Sein Blick fiel sofort aud den Mann der da saß und die Anspannung in ihm wuchs für einen kurzen Augenblick, doch ebte recht schnell ab als er sah das es Keldaron war. In diesem Moment reichte Sara ihm auch schon ein Kissen. Die Stimmung erschien ihm etwas seltsam und Keldaron war sehr ruhig, er wusste nicht ob es an ihm lag das er sich in Zurückhaltung übte oder daran das sie nun dritt hier saßen. Nach einem eher sporadischen Gesprächsbrocken, verabschiedete Keldaron sich und Sara begleitete ihren Besuch zur Tür. Er setzte sich auf und trat an die Brüstung des Balkon. Vor ihm breitete sich der Sternenhimmel in einem wunderschönen Konrtrast aus. Suchend betrachtete er die Sterne und suchte nach ein paar der Sternenbilder die er kannte.

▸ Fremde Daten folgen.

(** ** Worked instances of the further properties *)

Lemma mutex_ctor_spec_witness :
  throwing default_build
  /\ silent silent_build
  /\ mutex.ctor default_build false = Raised create_failed null_mutex
  /\ mutex.ctor silent_build false = Returned tt null_mutex
  /\ mutex.lock silent_build thread_1 null_mutex = Returned tt null_mutex
  /\ ~ owned_by null_mutex thread_1.
Proof.
  assert (Ht : throwing default_build) by reflexivity.
  assert (Hs : silent silent_build) by reflexivity.
  split; [exact Ht |]. split; [exact Hs |].
  split; [exact (proj1 (proj2 (mutex_ctor_spec default_build thread_1)) Ht) |].
  destruct (proj2 (proj2 (mutex_ctor_spec silent_build thread_1)) Hs)
    as (Hc & Hl & _ & _ & Hno).
  split; [exact Hc |]. split; [exact Hl | exact Hno].
Defined.

Lemma mutex_lock_default_build_witness :
  throwing default_build
  /\ owned_by_other mutex_of_thread_1 thread_2
  /\ mutex.lock default_build thread_2 mutex_of_thread_1
     = Blocked mutex_of_thread_1
  /\ available fresh_mutex
  /\ (exists m', mutex.lock default_build thread_2 fresh_mutex = Returned tt m'
                 /\ owned_by m' thread_2)
  /\ (exists m', mutex.lock default_build thread_2 abandoned_mutex
                 = Raised lock_failed m').
Proof.
  assert (Ht : throwing default_build) by reflexivity.
  assert (Ho : owned_by_other mutex_of_thread_1 thread_2).
  { exists thread_1. split; [eexists; split; reflexivity | discriminate]. }
  assert (Hav : available fresh_mutex)
    by (eexists; split; [reflexivity | split; reflexivity]).
  split; [exact Ht |]. split; [exact Ho |].
  split; [exact (proj1 (mutex_lock_default_build default_build thread_2
                          mutex_of_thread_1 Ht) Ho) |].
  split; [exact Hav |].
  split; [exact (proj1 (proj2 (mutex_lock_default_build default_build thread_2
                                 fresh_mutex Ht)) Hav) |].
  apply (proj1 (proj2 (proj2 (mutex_lock_default_build default_build thread_2
                                abandoned_mutex Ht)))).
  - intros (o & (k & [= <-] & [=]) & _).
  - intros (k & [= <-] & _ & [=]).
  - intros (k & [= <-] & [=]).
Defined.

Lemma mutex_unlock_spec_witness :
  owned_by mutex_of_thread_1 thread_1
  /\ ~ owned_by mutex_of_thread_1 thread_2
  /\ (exists m', mutex.unlock default_build thread_1 mutex_of_thread_1
                 = Returned tt m' /\ ~ owned_by_other m' thread_1)
  /\ mutex.unlock default_build thread_2 mutex_of_thread_1
     = Raised release_failed mutex_of_thread_1
  /\ mutex.unlock silent_build thread_2 mutex_of_thread_1
     = Returned tt mutex_of_thread_1.
Proof.
  assert (Ho : owned_by mutex_of_thread_1 thread_1)
    by (eexists; split; reflexivity).
  assert (Hno : ~ owned_by mutex_of_thread_1 thread_2)
    by (intros (k & [= <-] & [=])).
  split; [exact Ho |]. split; [exact Hno |].
  split; [exact (proj1 (mutex_unlock_spec default_build thread_1
                          mutex_of_thread_1) Ho) |].
  split.
  - exact (proj2 (mutex_unlock_spec default_build thread_2 mutex_of_thread_1) Hno).
  - exact (proj2 (mutex_unlock_spec silent_build thread_2 mutex_of_thread_1) Hno).
Defined.

Lemma mutex_try_lock_agrees_with_lock_witness :
  throwing default_build
  /\ (mutex.try_lock default_build thread_1 fresh_mutex
      = Returned true mutex_of_thread_1
      <-> mutex.lock default_build thread_1 fresh_mutex
          = Returned tt mutex_of_thread_1)
  /\ mutex.lock default_build thread_1 fresh_mutex
     = Returned tt mutex_of_thread_1.
Proof.
  assert (Ht : throwing default_build) by reflexivity.
  pose proof (mutex_try_lock_agrees_with_lock default_build thread_1
                fresh_mutex mutex_of_thread_1 Ht) as Hiff.
  split; [exact Ht |]. split; [exact Hiff |].
  apply (proj1 Hiff). reflexivity.
Defined.

Lemma mutex_acquire_release_round_trip_witness :
  available fresh_mutex
  /\ (mutex.lock default_build thread_1 ;; mutex.unlock default_build thread_1)
       fresh_mutex = Returned tt fresh_mutex
  /\ (b <- mutex.try_lock default_build thread_1 ;;
      mutex.unlock default_build thread_1 ;; ret b) fresh_mutex
     = Returned true fresh_mutex.
Proof.
  assert (Hav : available fresh_mutex)
    by (eexists; split; [reflexivity | split; reflexivity]).
  split; [exact Hav |].
  exact (mutex_acquire_release_round_trip default_build thread_1 fresh_mutex Hav).
Defined.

War er ein Mensch geworden? Irgendwie erschien alles noch ein wenig künstlich, als wäre es noch nicht so ganz greifbar. Er musste an Simoen und Anveena denken, die ihm gezeigt hatten das Hass und Ablehnung nicht der einzige Weg waren. Doch zu was würde das alles führen? War Anveena seit dem Tod von Linnet nicht nur noch ein Schatten der Frau die er kennengelernt hatte. Und Simoen die ihren Zorn auf ihn gerichtet
hatte, war sie nicht blind geworden sich durch ihre Gefühle leiten zu lassen ? Das durfte ihm nicht passieren, mit seinem Leben würde er schützen was Sara hier nichtzuletzt auch für ihn aufgebaut hatte


Dann spührte er die sanfte Berührung ihrer Hand, die ihn behutsam wieder von seinen Gedanken und Sorgen befreite. "Ist Alles in Ordnung?" - fragte sie mit ruhiger Stimme. Nachdem ein paar Sekunden der Stille verstrichen waren drehte er sich um und schloss sie in dem Arm, während sie ihm einen Kuss zuhauchte. Der Mond tauchte das Haus und die Beiden in ein sachtes Licht und ein leichter Windhauch umspielte die Beiden. Es war geschafft ein Stein auf dem anderem und wenn die Wände noch kahl waren und Räume noch leer so waren sie zumindest vereint, gemeinsam an einem Ort der ihre Heimat werden sollte.